#### Available data ####

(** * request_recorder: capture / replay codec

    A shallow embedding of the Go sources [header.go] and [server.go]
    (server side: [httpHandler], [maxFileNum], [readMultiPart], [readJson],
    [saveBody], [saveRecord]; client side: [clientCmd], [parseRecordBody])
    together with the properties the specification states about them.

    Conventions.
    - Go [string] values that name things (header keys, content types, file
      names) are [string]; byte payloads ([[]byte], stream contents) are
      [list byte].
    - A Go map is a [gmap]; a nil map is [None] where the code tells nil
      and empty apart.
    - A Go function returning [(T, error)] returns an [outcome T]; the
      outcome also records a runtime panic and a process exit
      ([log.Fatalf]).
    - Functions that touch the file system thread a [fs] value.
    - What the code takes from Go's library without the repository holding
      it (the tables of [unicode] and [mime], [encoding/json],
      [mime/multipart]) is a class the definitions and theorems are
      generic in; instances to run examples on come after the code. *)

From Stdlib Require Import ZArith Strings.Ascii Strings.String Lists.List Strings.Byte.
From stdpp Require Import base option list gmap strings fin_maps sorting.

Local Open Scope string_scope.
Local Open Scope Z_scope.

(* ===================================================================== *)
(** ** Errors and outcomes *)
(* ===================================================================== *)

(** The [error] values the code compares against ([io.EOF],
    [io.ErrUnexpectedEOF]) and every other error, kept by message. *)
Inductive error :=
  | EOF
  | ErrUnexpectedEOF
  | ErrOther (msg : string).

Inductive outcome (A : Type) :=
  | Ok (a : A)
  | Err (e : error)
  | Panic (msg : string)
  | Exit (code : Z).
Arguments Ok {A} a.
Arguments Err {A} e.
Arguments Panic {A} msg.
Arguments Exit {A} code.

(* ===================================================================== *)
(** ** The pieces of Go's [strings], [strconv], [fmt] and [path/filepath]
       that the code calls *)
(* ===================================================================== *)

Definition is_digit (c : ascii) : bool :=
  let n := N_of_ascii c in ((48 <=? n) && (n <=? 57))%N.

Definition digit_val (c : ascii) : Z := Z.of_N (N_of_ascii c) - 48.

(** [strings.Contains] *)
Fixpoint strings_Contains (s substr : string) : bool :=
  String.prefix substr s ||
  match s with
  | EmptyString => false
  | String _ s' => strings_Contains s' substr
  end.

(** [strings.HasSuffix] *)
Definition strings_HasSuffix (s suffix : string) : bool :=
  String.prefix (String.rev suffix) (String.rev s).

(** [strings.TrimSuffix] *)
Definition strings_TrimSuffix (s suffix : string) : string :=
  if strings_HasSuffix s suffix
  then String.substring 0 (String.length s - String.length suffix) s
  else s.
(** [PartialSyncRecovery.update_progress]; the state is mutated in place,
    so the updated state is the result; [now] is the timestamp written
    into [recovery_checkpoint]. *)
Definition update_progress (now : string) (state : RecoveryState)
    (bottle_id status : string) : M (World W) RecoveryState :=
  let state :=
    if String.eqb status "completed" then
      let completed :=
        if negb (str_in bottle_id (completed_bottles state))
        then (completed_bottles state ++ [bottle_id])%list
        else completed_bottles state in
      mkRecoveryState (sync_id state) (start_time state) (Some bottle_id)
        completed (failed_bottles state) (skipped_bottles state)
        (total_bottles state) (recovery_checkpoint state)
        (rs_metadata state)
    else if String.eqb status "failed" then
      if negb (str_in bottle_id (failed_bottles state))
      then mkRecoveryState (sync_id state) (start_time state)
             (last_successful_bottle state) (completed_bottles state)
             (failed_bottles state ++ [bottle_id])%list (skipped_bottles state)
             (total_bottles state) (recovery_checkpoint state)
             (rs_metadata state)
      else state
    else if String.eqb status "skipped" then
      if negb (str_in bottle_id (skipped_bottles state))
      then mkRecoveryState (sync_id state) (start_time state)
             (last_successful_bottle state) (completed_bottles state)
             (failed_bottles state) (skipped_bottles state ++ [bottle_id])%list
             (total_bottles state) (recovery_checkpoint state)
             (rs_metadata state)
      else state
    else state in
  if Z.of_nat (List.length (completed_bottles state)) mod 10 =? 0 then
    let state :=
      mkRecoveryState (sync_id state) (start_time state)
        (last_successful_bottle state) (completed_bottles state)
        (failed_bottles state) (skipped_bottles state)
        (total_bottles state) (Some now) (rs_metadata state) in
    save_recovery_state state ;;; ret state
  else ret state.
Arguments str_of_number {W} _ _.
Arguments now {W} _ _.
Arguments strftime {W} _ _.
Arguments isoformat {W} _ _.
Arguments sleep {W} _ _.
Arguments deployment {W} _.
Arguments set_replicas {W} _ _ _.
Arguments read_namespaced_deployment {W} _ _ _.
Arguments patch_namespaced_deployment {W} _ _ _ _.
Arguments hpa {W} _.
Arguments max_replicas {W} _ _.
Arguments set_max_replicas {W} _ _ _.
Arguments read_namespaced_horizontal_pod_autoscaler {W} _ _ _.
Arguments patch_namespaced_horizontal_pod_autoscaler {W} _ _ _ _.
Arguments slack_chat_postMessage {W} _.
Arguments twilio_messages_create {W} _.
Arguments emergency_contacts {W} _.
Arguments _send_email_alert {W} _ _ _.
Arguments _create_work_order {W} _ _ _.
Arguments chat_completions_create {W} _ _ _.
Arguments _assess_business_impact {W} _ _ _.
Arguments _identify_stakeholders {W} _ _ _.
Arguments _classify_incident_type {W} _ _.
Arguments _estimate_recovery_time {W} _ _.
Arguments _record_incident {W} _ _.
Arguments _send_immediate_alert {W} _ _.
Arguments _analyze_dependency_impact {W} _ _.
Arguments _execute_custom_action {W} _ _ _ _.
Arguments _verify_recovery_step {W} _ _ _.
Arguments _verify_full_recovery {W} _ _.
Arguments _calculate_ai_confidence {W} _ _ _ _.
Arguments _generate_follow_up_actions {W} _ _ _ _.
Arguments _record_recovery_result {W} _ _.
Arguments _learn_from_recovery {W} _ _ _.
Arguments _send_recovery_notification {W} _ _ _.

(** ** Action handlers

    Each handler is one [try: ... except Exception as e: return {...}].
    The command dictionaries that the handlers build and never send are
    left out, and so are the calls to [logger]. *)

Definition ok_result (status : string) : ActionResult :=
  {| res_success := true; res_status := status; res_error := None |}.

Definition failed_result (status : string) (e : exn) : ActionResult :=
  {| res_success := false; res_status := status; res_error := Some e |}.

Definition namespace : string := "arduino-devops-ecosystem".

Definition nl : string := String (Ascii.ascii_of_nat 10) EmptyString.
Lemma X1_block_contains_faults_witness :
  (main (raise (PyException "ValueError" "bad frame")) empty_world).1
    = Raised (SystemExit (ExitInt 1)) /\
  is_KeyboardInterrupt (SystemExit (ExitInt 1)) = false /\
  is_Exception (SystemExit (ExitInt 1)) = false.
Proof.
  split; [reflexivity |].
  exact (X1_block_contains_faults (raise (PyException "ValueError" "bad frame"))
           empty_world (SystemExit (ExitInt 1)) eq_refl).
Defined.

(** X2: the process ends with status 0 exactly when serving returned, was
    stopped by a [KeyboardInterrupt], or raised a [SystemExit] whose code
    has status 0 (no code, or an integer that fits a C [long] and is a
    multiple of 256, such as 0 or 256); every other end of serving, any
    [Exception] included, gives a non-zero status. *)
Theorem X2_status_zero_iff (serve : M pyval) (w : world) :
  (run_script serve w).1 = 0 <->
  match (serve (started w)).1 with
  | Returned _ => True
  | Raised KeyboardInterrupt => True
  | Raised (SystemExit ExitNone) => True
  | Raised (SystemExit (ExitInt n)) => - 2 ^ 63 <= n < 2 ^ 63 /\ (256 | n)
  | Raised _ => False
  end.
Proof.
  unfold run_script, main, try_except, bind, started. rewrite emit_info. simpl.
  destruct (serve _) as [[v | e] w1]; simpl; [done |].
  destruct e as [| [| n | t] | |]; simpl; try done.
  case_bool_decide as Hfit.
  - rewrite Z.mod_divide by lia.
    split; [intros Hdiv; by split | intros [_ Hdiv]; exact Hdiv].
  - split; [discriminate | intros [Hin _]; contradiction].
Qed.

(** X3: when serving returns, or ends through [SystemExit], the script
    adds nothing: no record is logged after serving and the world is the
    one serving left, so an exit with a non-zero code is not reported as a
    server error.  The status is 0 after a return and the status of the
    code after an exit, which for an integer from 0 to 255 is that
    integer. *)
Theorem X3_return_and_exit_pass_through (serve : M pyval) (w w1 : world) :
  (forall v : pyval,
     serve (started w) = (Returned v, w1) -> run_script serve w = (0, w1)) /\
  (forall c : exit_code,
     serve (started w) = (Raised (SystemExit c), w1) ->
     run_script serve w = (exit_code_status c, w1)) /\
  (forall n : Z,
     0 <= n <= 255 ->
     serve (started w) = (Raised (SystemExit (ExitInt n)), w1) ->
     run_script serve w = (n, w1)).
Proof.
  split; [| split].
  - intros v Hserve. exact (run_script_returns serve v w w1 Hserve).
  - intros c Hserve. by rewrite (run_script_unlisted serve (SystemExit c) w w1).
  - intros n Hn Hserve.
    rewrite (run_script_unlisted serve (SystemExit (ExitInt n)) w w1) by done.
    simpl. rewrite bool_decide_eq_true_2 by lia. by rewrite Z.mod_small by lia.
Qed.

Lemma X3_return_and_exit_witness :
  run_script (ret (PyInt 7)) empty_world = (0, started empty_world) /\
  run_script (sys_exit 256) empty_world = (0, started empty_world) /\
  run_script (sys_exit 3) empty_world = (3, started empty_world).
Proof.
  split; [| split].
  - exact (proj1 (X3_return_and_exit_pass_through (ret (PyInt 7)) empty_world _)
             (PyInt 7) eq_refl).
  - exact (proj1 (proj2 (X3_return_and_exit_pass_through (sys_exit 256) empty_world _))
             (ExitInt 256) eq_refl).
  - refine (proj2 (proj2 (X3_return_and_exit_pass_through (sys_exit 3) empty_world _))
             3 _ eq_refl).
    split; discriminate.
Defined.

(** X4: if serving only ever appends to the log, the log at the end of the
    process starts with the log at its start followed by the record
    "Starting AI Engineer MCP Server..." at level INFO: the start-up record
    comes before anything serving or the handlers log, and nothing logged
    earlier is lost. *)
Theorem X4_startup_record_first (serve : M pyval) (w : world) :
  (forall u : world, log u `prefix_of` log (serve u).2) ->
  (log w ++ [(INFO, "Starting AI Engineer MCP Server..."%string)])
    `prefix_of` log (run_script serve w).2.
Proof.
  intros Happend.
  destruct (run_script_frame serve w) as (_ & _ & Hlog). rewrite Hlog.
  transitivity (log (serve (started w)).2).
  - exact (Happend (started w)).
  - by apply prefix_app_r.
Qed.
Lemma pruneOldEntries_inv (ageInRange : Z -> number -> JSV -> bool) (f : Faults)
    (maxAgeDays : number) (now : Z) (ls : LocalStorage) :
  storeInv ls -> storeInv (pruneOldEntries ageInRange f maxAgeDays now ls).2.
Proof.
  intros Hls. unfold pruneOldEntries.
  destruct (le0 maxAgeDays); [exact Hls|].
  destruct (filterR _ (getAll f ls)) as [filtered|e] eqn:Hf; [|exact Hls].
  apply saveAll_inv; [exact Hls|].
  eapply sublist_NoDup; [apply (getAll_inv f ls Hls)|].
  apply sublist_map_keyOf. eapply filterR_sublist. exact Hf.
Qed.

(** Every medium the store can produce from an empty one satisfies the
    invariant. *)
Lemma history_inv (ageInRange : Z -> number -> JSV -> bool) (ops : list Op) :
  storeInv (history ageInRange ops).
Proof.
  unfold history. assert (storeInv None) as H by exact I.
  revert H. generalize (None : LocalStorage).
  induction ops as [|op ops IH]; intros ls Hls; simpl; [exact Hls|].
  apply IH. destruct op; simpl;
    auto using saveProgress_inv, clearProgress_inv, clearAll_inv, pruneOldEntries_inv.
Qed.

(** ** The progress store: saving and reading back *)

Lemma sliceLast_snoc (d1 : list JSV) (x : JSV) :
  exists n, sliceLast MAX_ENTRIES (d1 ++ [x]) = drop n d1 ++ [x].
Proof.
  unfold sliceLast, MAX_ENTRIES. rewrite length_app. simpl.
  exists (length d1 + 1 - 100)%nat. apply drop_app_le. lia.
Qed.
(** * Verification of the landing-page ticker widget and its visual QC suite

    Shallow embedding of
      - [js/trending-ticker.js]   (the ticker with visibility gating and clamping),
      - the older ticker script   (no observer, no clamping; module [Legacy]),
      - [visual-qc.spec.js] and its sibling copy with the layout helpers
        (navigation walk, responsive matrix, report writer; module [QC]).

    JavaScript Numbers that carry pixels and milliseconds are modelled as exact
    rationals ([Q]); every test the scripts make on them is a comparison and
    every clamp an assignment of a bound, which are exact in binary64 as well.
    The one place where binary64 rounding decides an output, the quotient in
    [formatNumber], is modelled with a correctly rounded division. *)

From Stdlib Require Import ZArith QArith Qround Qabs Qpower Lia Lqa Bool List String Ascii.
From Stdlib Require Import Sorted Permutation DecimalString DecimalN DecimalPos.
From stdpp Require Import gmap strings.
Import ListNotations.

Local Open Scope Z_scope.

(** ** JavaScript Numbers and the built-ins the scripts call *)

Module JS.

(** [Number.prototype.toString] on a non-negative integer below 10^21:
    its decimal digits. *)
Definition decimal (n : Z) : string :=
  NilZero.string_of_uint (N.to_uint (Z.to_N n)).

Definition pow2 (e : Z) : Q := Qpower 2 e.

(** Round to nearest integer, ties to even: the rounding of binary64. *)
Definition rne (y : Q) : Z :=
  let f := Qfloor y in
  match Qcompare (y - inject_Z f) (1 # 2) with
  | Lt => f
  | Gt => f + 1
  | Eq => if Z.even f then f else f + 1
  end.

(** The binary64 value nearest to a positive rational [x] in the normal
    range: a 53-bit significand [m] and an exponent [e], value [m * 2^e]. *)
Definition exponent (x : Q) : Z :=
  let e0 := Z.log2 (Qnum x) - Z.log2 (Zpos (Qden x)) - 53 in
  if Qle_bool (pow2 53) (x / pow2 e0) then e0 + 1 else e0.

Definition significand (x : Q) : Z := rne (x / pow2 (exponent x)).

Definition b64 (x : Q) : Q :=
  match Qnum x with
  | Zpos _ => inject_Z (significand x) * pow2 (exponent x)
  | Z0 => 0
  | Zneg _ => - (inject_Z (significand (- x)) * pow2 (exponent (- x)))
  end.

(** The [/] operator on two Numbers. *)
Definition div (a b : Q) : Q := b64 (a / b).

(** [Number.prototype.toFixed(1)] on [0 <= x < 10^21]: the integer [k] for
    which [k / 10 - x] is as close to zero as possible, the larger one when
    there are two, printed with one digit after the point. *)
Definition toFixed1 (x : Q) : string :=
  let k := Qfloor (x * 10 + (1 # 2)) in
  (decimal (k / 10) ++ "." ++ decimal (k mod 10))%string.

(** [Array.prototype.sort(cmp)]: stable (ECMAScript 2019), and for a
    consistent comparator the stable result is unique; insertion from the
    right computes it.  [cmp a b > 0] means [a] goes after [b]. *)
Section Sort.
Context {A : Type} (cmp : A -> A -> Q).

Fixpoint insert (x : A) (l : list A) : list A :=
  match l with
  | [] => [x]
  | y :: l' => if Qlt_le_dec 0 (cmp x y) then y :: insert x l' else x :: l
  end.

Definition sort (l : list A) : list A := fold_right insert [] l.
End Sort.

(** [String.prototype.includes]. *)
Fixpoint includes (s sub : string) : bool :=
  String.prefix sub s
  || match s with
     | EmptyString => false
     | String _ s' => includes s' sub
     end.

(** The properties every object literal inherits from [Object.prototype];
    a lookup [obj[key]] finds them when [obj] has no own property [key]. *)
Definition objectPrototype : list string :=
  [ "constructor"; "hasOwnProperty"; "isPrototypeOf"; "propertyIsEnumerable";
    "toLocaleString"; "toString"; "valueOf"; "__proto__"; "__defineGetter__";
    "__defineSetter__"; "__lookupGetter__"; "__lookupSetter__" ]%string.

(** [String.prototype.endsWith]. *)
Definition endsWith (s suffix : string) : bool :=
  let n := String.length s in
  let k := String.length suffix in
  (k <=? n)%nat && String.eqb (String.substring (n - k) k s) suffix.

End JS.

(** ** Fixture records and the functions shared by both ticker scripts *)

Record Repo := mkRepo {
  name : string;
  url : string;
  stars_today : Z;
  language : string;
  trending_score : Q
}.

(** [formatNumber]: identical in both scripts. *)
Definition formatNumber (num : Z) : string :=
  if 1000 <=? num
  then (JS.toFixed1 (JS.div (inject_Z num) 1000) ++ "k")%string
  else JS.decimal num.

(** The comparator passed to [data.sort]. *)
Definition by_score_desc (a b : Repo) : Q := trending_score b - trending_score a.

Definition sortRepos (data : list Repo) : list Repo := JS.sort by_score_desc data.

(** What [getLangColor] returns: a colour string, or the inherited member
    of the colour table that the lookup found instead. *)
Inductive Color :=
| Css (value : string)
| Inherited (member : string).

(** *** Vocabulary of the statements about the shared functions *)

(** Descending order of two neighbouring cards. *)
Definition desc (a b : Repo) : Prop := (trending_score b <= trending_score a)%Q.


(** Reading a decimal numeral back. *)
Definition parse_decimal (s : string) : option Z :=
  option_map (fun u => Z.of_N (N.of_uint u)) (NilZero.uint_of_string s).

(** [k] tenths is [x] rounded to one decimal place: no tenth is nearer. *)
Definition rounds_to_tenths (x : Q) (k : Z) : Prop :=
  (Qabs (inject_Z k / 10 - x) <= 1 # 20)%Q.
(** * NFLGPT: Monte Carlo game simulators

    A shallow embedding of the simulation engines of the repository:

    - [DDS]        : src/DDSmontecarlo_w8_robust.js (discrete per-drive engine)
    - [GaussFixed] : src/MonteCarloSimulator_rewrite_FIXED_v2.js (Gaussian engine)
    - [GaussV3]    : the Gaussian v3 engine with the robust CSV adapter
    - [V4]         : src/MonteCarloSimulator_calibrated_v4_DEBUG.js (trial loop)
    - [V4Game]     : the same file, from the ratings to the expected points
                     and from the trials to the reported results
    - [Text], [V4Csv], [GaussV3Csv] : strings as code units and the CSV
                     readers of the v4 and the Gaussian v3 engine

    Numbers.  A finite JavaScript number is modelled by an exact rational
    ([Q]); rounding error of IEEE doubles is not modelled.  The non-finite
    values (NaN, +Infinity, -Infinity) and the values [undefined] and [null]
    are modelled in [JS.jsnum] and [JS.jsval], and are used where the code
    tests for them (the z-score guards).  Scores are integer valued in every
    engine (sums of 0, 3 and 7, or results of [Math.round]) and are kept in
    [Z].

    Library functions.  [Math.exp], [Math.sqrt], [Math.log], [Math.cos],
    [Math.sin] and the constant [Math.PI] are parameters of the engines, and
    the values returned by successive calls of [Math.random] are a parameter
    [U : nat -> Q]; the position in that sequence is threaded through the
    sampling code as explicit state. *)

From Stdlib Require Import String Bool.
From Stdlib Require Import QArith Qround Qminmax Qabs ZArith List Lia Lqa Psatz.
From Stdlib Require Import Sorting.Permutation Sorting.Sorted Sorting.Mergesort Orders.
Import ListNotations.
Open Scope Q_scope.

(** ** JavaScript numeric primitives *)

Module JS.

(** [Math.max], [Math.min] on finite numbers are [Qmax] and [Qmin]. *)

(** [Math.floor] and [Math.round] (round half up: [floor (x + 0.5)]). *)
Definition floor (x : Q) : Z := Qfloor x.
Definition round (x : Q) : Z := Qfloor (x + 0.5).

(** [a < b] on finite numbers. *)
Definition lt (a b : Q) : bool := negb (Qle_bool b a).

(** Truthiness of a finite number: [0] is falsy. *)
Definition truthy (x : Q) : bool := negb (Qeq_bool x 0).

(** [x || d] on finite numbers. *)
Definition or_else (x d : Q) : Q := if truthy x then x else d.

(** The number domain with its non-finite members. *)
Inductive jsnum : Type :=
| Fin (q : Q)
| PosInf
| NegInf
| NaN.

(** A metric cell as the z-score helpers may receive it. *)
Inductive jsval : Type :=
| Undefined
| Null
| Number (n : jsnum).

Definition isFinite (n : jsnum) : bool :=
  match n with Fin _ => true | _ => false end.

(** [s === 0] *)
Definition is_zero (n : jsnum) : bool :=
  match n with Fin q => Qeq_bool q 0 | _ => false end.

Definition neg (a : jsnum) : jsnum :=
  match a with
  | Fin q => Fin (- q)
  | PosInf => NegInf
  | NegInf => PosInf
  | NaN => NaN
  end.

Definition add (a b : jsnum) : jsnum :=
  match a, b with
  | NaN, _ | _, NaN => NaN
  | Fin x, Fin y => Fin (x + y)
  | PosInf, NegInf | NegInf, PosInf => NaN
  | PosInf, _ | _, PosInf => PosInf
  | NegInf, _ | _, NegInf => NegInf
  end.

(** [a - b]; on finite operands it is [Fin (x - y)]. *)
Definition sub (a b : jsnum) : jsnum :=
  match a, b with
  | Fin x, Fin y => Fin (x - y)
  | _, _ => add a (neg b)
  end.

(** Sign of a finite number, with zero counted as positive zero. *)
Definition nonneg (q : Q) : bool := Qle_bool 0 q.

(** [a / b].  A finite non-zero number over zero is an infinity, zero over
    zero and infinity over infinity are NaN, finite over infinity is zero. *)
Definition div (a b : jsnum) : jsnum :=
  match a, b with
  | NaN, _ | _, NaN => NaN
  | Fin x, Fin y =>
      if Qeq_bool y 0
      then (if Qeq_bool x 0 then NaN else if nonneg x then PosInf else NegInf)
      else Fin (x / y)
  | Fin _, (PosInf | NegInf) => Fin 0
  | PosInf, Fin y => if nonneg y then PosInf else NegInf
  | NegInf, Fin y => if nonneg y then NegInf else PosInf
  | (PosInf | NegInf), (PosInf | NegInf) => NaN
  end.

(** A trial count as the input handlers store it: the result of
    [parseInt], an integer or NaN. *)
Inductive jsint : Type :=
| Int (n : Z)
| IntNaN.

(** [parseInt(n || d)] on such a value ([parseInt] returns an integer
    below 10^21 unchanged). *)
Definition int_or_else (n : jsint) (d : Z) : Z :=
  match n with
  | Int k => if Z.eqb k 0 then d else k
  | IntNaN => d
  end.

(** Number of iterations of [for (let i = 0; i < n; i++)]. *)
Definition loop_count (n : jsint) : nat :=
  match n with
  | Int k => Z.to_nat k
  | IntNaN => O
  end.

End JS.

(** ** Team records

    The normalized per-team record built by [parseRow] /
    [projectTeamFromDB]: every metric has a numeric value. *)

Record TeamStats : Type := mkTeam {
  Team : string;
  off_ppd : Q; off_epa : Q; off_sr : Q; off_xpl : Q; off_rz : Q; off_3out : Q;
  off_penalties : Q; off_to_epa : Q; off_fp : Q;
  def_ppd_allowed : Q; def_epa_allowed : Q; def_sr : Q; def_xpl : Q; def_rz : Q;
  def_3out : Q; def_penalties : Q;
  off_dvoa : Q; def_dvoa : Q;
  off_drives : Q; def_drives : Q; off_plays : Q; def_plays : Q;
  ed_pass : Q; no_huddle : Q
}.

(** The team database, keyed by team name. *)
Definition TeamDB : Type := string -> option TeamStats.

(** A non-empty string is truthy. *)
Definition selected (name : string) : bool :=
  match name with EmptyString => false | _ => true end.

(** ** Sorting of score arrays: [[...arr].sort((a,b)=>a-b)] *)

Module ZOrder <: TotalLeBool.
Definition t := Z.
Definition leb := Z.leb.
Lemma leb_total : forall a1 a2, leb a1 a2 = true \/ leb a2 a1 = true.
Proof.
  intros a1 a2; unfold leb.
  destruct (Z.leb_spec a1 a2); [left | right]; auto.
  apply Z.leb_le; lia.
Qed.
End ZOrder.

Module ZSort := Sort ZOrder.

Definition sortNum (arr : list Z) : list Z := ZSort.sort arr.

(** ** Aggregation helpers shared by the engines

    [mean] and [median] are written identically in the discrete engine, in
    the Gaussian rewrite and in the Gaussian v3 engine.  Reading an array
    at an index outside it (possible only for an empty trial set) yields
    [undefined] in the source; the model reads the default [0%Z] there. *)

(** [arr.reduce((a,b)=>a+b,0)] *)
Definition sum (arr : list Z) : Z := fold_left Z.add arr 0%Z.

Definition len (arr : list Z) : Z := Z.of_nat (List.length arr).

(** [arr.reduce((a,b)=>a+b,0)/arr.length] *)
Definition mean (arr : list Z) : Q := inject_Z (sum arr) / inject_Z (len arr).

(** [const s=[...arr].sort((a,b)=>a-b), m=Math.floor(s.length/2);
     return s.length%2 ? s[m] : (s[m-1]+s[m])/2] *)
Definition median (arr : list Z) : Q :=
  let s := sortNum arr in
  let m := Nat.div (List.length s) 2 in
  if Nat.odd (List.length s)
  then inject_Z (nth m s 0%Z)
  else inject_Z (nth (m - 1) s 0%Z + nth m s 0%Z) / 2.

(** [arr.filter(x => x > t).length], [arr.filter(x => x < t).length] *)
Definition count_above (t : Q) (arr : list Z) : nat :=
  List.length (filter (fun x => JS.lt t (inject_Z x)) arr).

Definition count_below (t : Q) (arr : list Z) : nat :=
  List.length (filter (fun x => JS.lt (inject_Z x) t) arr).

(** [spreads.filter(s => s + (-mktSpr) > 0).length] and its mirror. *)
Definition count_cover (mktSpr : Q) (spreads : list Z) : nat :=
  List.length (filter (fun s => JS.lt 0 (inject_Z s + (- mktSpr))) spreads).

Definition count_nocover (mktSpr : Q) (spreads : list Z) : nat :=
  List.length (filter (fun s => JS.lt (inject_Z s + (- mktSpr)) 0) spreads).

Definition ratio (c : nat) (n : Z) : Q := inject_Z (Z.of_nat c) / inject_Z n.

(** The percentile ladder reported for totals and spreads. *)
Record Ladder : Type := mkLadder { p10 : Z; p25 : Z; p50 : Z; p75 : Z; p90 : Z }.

####

Print again the lines of the entries above that fall between the line holding "destruct (serve _)" and the line holding "(ExitInt 256) eq_refl).", inclusive, exactly as they stand.

**Answer box**
  destruct (serve _) as [[v | e] w1]; simpl; [done |].
  destruct e as [| [| n | t] | |]; simpl; try done.
  case_bool_decide as Hfit.
  - rewrite Z.mod_divide by lia.
    split; [intros Hdiv; by split | intros [_ Hdiv]; exact Hdiv].
  - split; [discriminate | intros [Hin _]; contradiction].
Qed.

(** X3: when serving returns, or ends through [SystemExit], the script
    adds nothing: no record is logged after serving and the world is the
    one serving left, so an exit with a non-zero code is not reported as a
    server error.  The status is 0 after a return and the status of the
    code after an exit, which for an integer from 0 to 255 is that
    integer. *)
Theorem X3_return_and_exit_pass_through (serve : M pyval) (w w1 : world) :
  (forall v : pyval,
     serve (started w) = (Returned v, w1) -> run_script serve w = (0, w1)) /\
  (forall c : exit_code,
     serve (started w) = (Raised (SystemExit c), w1) ->
     run_script serve w = (exit_code_status c, w1)) /\
  (forall n : Z,
     0 <= n <= 255 ->
     serve (started w) = (Raised (SystemExit (ExitInt n)), w1) ->
     run_script serve w = (n, w1)).
Proof.
  split; [| split].
  - intros v Hserve. exact (run_script_returns serve v w w1 Hserve).
  - intros c Hserve. by rewrite (run_script_unlisted serve (SystemExit c) w w1).
  - intros n Hn Hserve.
    rewrite (run_script_unlisted serve (SystemExit (ExitInt n)) w w1) by done.
    simpl. rewrite bool_decide_eq_true_2 by lia. by rewrite Z.mod_small by lia.
Qed.

Lemma X3_return_and_exit_witness :
  run_script (ret (PyInt 7)) empty_world = (0, started empty_world) /\
  run_script (sys_exit 256) empty_world = (0, started empty_world) /\
  run_script (sys_exit 3) empty_world = (3, started empty_world).
Proof.
  split; [| split].
  - exact (proj1 (X3_return_and_exit_pass_through (ret (PyInt 7)) empty_world _)
             (PyInt 7) eq_refl).
  - exact (proj1 (proj2 (X3_return_and_exit_pass_through (sys_exit 256) empty_world _))
             (ExitInt 256) eq_refl).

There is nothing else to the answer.